_Records supplied:_
-*-
(* ===== verification/Workloads.v ===== *)
(** [cpu-limits/workloads/render.py]: Pod names, CPU resources of a policy and
    the rendering of a workload manifest.  [yaml.safe_load_all] is a parameter;
    reading the manifest file is the result it is given. *)

From Stdlib Require Import ZArith Bool Ascii String Lia.
From stdpp Require Import base list strings option pretty.
From S2P Require Import Prelude PyStr PyRe PyVal Sha256 Campaign Design.

Open Scope string_scope.
Open Scope Z_scope.

(** ** [hashlib.sha1] *)

Module Sha1.
Definition rotl (n x : Z) : Z := Z.lor (wrap32 (Z.shiftl x n)) (Z.shiftr x (32 - n)).
Definition start_hash : list Z := [1732584193; 4023233417; 2562383102; 271733878; 3285377520].

Fixpoint expand (k : nat) (ws : list Z) : list Z :=
  match k with
  | O => ws
  | S k' =>
      let w i := nth i ws 0 in
      expand k' (rotl 1 (Z.lxor (Z.lxor (w 2%nat) (w 7%nat)) (Z.lxor (w 13%nat) (w 15%nat))) :: ws)
  end.
Definition word_schedule (block : list Z) : list Z := rev (expand 64 (rev (word_of_bytes <$> chunks 16 4 block))).

Definition step_of (t : nat) (b c d : Z) : Z * Z :=
  if (t <? 20)%nat then (ch b c d, 1518500249)
  else if (t <? 40)%nat then (Z.lxor b (Z.lxor c d), 1859775393)
  else if (t <? 60)%nat then (maj b c d, 2400959708)
  else (Z.lxor b (Z.lxor c d), 3395469782).
Definition sha1_step (s : list Z) (tw : nat * Z) : list Z :=
  match s with
  | [a; b; c; d; e] =>
      let '(f, k) := step_of (fst tw) b c d in
      [add32 (add32 (rotl 5 a) f) (add32 e (add32 k (snd tw))); a; rotl 30 b; c; d]
  | _ => s
  end.
Definition sha1_block (hash block : list Z) : list Z :=
  zip_with add32 hash (fold_left sha1_step (enumerate (word_schedule block)) hash).
Definition sha1 (msg : list Z) : list Z :=
  let padded := pad msg in
  flat_map (bytes_of_word 4) (fold_left sha1_block (chunks (length padded) 64 padded) start_hash).
(** [hashlib.sha1(data).hexdigest()] *)
Definition sha1_hex (msg : list Z) : string := join "" (hex2 <$> sha1 msg).

Example sha1_abc : sha1_hex (bytes_of_string "abc") = "a9993e364706816aba3e25717850c26c9cd0d89d".
Proof. vm_compute. reflexivity. Qed.
Example sha1_two_blocks :
  sha1_hex (bytes_of_string "abcdbcdecdefdefgefghfghighijhijkijkljklmklmnlmnomnopnopq") =
  "84983e441c3bd26ebaae4aa1f95129e5e54670f1".
Proof. vm_compute. reflexivity. Qed.
End Sha1.

Module Render.

Definition WORKLOADS : list string := ["cpu-bound"; "io-bound"; "memory-bound"; "hybrid"].
Definition POLICIES : list string :=
  ["fit"; "best-effort"; "request-low"; "request-high"; "guaranteed-low"; "burstable-low"].
Definition PLACEHOLDERS : list string := ["__NAME__"; "__NODE__"; "__RUN_ID__"; "__WORKLOAD__"; "__RESOURCES__"].

(** [__[A-Z][A-Z0-9_]*__] *)
Definition PLACEHOLDER_RE : re :=
  (Lit "__" · Set_ is_upper_az · Star true (Set_ (fun c => is_upper_az c || is_digit c || Ascii.eqb c "_")) · Lit "__")%re.
Definition blank_re : re := Set_ (fun c => Ascii.eqb c " " || (code c =? 9)).
(** A line of blanks (group 1), the placeholder key, an optional [{}] and blanks. *)
Definition RESOURCES_LINE_RE : re :=
  (Bol · Group 1 (Star true blank_re) · Lit "__RESOURCES__:" · Star true blank_re · Opt (Lit "{}") ·
   Star true blank_re · Eol)%re.

(** ** Names *)

Definition name_char (c : ascii) : bool := is_lower_az c || is_digit c || Ascii.eqb c "." || Ascii.eqb c "-".
(** [[^a-z0-9.-]+] *)
Definition OTHER_RE : re := Plus (Set_ (fun c => negb (name_char c))).

Definition is_dash (c : ascii) : bool := Ascii.eqb c "-".
(** [s.strip("-")] *)
Fixpoint lstrip_dashes (s : string) : string :=
  match s with String c s' => if is_dash c then lstrip_dashes s' else s | EmptyString => s end.
Fixpoint rstrip_dashes (s : string) : string :=
  match s with
  | EmptyString => EmptyString
  | String c s' => match rstrip_dashes s' with
                   | EmptyString => if is_dash c then EmptyString else char_str c
                   | r => String c r
                   end
  end.

Definition pod_name (workload policy run_id : string) : string :=
  let normalized := rstrip_dashes (lstrip_dashes (re_sub OTHER_RE "-" (str_lower run_id))) in
  let name := "cl-" +:+ workload +:+ "-" +:+ policy +:+ "-" +:+ normalized in
  if (slen name <=? 63) then name
  else str_take 54 name +:+ "-" +:+ str_take 8 (Sha1.sha1_hex (bytes_of_string name)).

(** ** Resources *)

(** A CPU value is a text or an integer. *)
Definition cpu_value (value : string + Z) (name : string) : result string :=
  match value with
  | inr n => raise_if (n <=? 0) ValueError (name +:+ " CPU must be positive") ;;; Ok (str_of_Z n +:+ "m")
  | inl s => raise_if (is_blank s) ValueError (name +:+ " CPU must be a non-empty quantity") ;;; Ok s
  end.

(** The limit and the request, each of them optional. *)
Record resources : Type := { res_limit : option string; res_request : option string }.

Definition resources_for (policy : string) (fit_cpu low_cpu : string + Z) : result resources :=
  raise_if (negb (mem_string policy POLICIES)) ValueError ("unknown policy: " +:+ policy) ;;;
  let* fit := cpu_value fit_cpu "fit" in
  let* low := cpu_value low_cpu "low" in
  Ok (if String.eqb policy "best-effort" then {| res_limit := None; res_request := None |}
      else if String.eqb policy "fit" then {| res_limit := Some fit; res_request := Some fit |}
      else if String.eqb policy "request-low" then {| res_limit := None; res_request := Some "100m" |}
      else if String.eqb policy "request-high" then {| res_limit := None; res_request := Some fit |}
      else if String.eqb policy "guaranteed-low" then {| res_limit := Some low; res_request := Some low |}
      else {| res_limit := Some low; res_request := Some "100m" |}).

Definition section_lines (section : string) (value : option string) : list string :=
  match value with
  | Some cpu => ["  " +:+ section +:+ ":"; "    cpu: " +:+ char_str dquote +:+ cpu +:+ char_str dquote]
  | None => []
  end.
Definition resources_yaml (r : resources) : string :=
  match res_limit r, res_request r with
  | None, None => "resources: {}"
  | _, _ => join newline ("resources:" :: section_lines "limits" (res_limit r) ++ section_lines "requests" (res_request r))
  end.

(** ** Templates *)

(** A line that starts with [---], with blanks after it. *)
Definition SEPARATOR_RE : re := (Bol · Lit "---" · Star true space · Eol)%re.

Definition read_template (source : result string) (path workload : string) : result string :=
  match source with
  | Raise e => if caught_by [OSError] e then Raise (Exn ValueError ("cannot read manifest: " +:+ path)) else Raise e
  | Ok source =>
      let documents := re_split SEPARATOR_RE source in
      if Nat.eqb (length documents) 1 then Ok source
      else
        let marker := "app.kubernetes.io/name: " +:+ workload in
        match List.filter (contains marker) documents with
        | [d] => Ok d
        | _ => Raise (Exn ValueError ("manifest needs exactly one " +:+ workload +:+ " document"))
        end
  end.

(** [s.count(sub)] *)
Definition count_sub (sub s : string) : Z := Z.of_nat (length (split_on sub s)) - 1.

Definition check_count (template placeholder : string) : result unit :=
  let count := count_sub placeholder template in
  if String.eqb placeholder "__RESOURCES__" then
    raise_if (count <? 1) ValueError "placeholder __RESOURCES__ must occur at least once"
  else
    raise_if (negb (count =? 1)) ValueError
      ("placeholder " +:+ placeholder +:+ " must occur exactly once, found " +:+ str_of_Z count).

Definition validate_placeholders (template : string) : result unit :=
  let found := matched <$> re_finditer PLACEHOLDER_RE template in
  match sort_by String.leb (List.filter (fun p => negb (mem_string p PLACEHOLDERS)) found) with
  | p :: _ => Raise (Exn ValueError ("unknown placeholder: " +:+ p))
  | [] => iterM (check_count template) PLACEHOLDERS
  end.

(** The matches are replaced from the last to the first, so that positions stay
    valid: together, every matched line is replaced. *)
Definition resource_block (resources : string) (m : re_found) : string :=
  group 1 m +:+ replace_all newline (newline +:+ group 1 m) resources.
Definition replace_resources (template resources : string) : result string :=
  match re_finditer RESOURCES_LINE_RE template with
  | [] => Raise (Exn ValueError "__RESOURCES__ must occupy one indented YAML line")
  | ms => Ok (join "" ((fun m => before m +:+ resource_block resources m) <$> ms) +:+
              match list.last ms with Some m => after m | None => "" end)
  end.

Section RenderManifest.
Context (yaml_load_all : string -> result (list pyval)).

Definition render (workload policy node run_id : string) (fit_cpu low_cpu : string + Z)
    (source : result string) (path : string) : result string :=
  raise_if (negb (mem_string workload WORKLOADS)) ValueError ("unknown workload: " +:+ workload) ;;;
  raise_if (negb (mem_string policy POLICIES)) ValueError ("unknown policy: " +:+ policy) ;;;
  raise_if (is_empty node) ValueError "node must not be empty" ;;;
  raise_if (is_empty run_id) ValueError "run id must not be empty" ;;;
  let* template := read_template source path workload in
  validate_placeholders template ;;;
  let* res := resources_for policy fit_cpu low_cpu in
  let* rendered := replace_resources template (resources_yaml res) in
  let replacements := [("__NAME__", pod_name workload policy run_id); ("__NODE__", node); ("__RUN_ID__", run_id);
                       ("__WORKLOAD__", workload)] in
  let rendered := fold_left (fun text r => replace_once (fst r) (snd r) text) replacements rendered in
  match re_search PLACEHOLDER_RE rendered with
  | Some m => Raise (Exn ValueError ("unresolved placeholder: " +:+ matched m))
  | None =>
      match yaml_load_all rendered with
      | Raise e => if caught_by [YAMLError] e then Raise (Exn ValueError "rendered manifest is invalid YAML") else Raise e
      | Ok [VDict _] => Ok rendered
      | Ok _ => Raise (Exn ValueError "rendered manifest must contain exactly one mapping document")
      end
  end.
End RenderManifest.

(** ** Names fit and are made of name characters *)

Lemma lstrip_dashes_chars q s : str_forallb q s = true -> str_forallb q (lstrip_dashes s) = true.
Proof. induction s as [|c s IH]; simpl; [done|]. intros H. destruct (is_dash c); [|done]. bool_hyps. auto. Qed.
Lemma rstrip_dashes_chars q s : str_forallb q s = true -> str_forallb q (rstrip_dashes s) = true.
Proof.
  induction s as [|c s IH]; simpl; [done|]. intros [Hc Hs]%andb_true_iff. specialize (IH Hs).
  destruct (rstrip_dashes s); [destruct (is_dash c); [done|]|]; unfold char_str; cbn [str_forallb]; by rewrite Hc.
Qed.

Lemma str_take_chars q s : forall n, str_forallb q s = true -> str_forallb q (str_take n s) = true.
Proof.
  induction s as [|c s IH]; intros [|n]; simpl; try done. intros [Hc Hs]%andb_true_iff. by rewrite Hc, IH.
Qed.
Lemma slen_take n s : (slen (str_take n s) <= Z.of_nat n)%Z.
Proof.
  unfold slen. revert n. induction s as [|c s IH]; intros [|n]; simpl; try lia. specialize (IH n). lia.
Qed.

Lemma bytes_of_word_range n w : Forall (fun b => 0 <= b < 256) (bytes_of_word n w).
Proof.
  induction n as [|n IH]; simpl; constructor; [|done].
  change 255 with (Z.ones 8). rewrite Z.land_ones by lia. apply Z.mod_pos_bound. lia.
Qed.

Lemma hex2_chars b : 0 <= b < 256 -> str_forallb name_char (hex2 b) = true.
Proof.
  intros Hb. assert (forall k, (k < 256)%nat -> str_forallb name_char (hex2 (Z.of_nat k)) = true) as H.
  { intros k Hk. assert (Forall (fun k => str_forallb name_char (hex2 (Z.of_nat k)) = true) (seq 0 256)) as Hf.
    { apply (bool_decide_unpack _). vm_compute. exact I. }
    rewrite Forall_forall in Hf. apply Hf. apply elem_of_seq. lia. }
  rewrite <- (Z2Nat.id b) by lia. apply H. lia.
Qed.

Lemma sha1_hex_chars msg : str_forallb name_char (Sha1.sha1_hex msg) = true.
Proof.
  unfold Sha1.sha1_hex, Sha1.sha1. generalize (fold_left Sha1.sha1_block (chunks (length (pad msg)) 64 (pad msg)) Sha1.start_hash).
  intros ws. assert (Forall (fun b => 0 <= b < 256) (flat_map (bytes_of_word 4) ws)) as H.
  { induction ws as [|w ws IH]; [constructor|]. cbn [flat_map]. apply Forall_app. split; [apply bytes_of_word_range|done]. }
  induction H as [|b bs Hb _ IH]; [done|]. cbn [fmap list_fmap].
  destruct bs as [|b' bs]; [by apply hex2_chars|].
  change (join "" (hex2 b :: (hex2 <$> b' :: bs))) with (hex2 b +:+ "" +:+ join "" (hex2 <$> b' :: bs)).
  by rewrite str_forallb_app, hex2_chars.
Qed.

(** A Pod name has at most 63 characters, all of them letters, digits, dots and
    dashes, for every run identifier. *)
Lemma pod_name_chars workload policy run_id :
  str_forallb name_char workload = true -> str_forallb name_char policy = true ->
  (slen (pod_name workload policy run_id) <= 63)%Z /\
  str_forallb name_char (pod_name workload policy run_id) = true /\
  startswith "cl-" (pod_name workload policy run_id) = true.
Proof.
  intros Hw Hp. unfold pod_name.
  set (normalized := rstrip_dashes _).
  assert (str_forallb name_char normalized = true) as Hn.
  { apply rstrip_dashes_chars, lstrip_dashes_chars, sub_class; [|done]. intros c Hc. by apply negb_false_iff. }
  set (tail_ := workload +:+ _). set (name := "cl-" +:+ tail_).
  assert (str_forallb name_char name = true) as Hname.
  { unfold name, tail_. by rewrite !str_forallb_app, Hw, Hp, Hn. }
  destruct (slen name <=? 63) eqn:E; [apply Z.leb_le in E; split; [exact E|split; [exact Hname|apply prefix_app]]|]. split; [|split].
  - rewrite !slen_app. change (slen "-") with 1.
    pose proof (slen_take 54 name). pose proof (slen_take 8 (Sha1.sha1_hex (bytes_of_string name))). lia.
  - rewrite !str_forallb_app, !str_take_chars by (done || apply sha1_hex_chars). done.
  - exact (prefix_app "cl-" (str_take 51 tail_ +:+ "-" +:+ str_take 8 (Sha1.sha1_hex (bytes_of_string name)))).
Qed.

End Render.

(** ** The manifests and the design agree *)

(** The resources that a rendered manifest asks for are those of the frozen
    design: for every workload and policy for which the design has a request and
    a limit, rendering with the design's CPU values gives the same request and
    limit in millicores, and is absent where the design has none. *)
Theorem resources_match_design (workload policy : string) (request limit : option Z) (fit low : Z) :
  Design.resources_for workload policy = Ok (request, limit) -> cpu_values workload = Ok (fit, low) ->
  Render.resources_for policy (inr fit) (inr low) =
  Ok {| Render.res_limit := (fun n => str_of_Z n +:+ "m") <$> limit;
        Render.res_request := (fun n => str_of_Z n +:+ "m") <$> request |}.
Proof.
  unfold Design.resources_for. intros H Hv. rewrite Hv in H. inv_ok.
  assert (0 < fit /\ 0 < low) as [Hf Hlow].
  { unfold cpu_values in Hv. destruct (List.find _ CPU_VALUES) as [[w v]|] eqn:E; [|done]. apply Ok_inj in Hv. simpl in Hv. subst v.
    apply List.find_some in E as [E _]. simpl in E. decompose [or] E; try done; simplify_eq; simpl; lia. }
  unfold Render.resources_for, Render.cpu_value.
  rewrite raise_if_false by done. rewrite !raise_if_false by (apply Z.leb_gt; lia). cbn [rbind].
  apply negb_false_iff, mem_string_spec in Hx0. unfold POLICIES in Hx0.
  repeat (apply list.elem_of_cons in Hx0 as [->|Hx0]; [cbn in H |- *; by simplify_eq|]).
  by apply not_elem_of_nil in Hx0.
Qed.

Lemma resources_match_design_witness :
  Design.resources_for "hybrid" "burstable-low" = Ok (Some 100, Some 500) /\
  Render.resources_for "burstable-low" (inr 1000) (inr 500) =
  Ok {| Render.res_limit := Some "500m"; Render.res_request := Some "100m" |}.
Proof.
  split; [vm_compute; reflexivity|].
  apply (resources_match_design "hybrid" "burstable-low" (Some 100) (Some 500) 1000 500); vm_compute; reflexivity.
Defined.

(** A run identifier without a name character gives a name that ends with a
    dash, which is no DNS name. *)
Example pod_name_trailing_dash : Render.pod_name "io-bound" "fit" "__" = "cl-io-bound-fit-".
Proof. vm_compute. reflexivity. Qed.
-*-
Only the last part of the records is wanted. Repeat it exactly, beginning at the line containing "repeat (apply list.elem_of_cons" and ending at the final line.

  repeat (apply list.elem_of_cons in Hx0 as [->|Hx0]; [cbn in H |- *; by simplify_eq|]).
  by apply not_elem_of_nil in Hx0.
Qed.

Lemma resources_match_design_witness :
  Design.resources_for "hybrid" "burstable-low" = Ok (Some 100, Some 500) /\
  Render.resources_for "burstable-low" (inr 1000) (inr 500) =
  Ok {| Render.res_limit := Some "500m"; Render.res_request := Some "100m" |}.
Proof.
  split; [vm_compute; reflexivity|].
  apply (resources_match_design "hybrid" "burstable-low" (Some 100) (Some 500) 1000 500); vm_compute; reflexivity.
Defined.

(** A run identifier without a name character gives a name that ends with a
    dash, which is no DNS name. *)
Example pod_name_trailing_dash : Render.pod_name "io-bound" "fit" "__" = "cl-io-bound-fit-".
Proof. vm_compute. reflexivity. Qed.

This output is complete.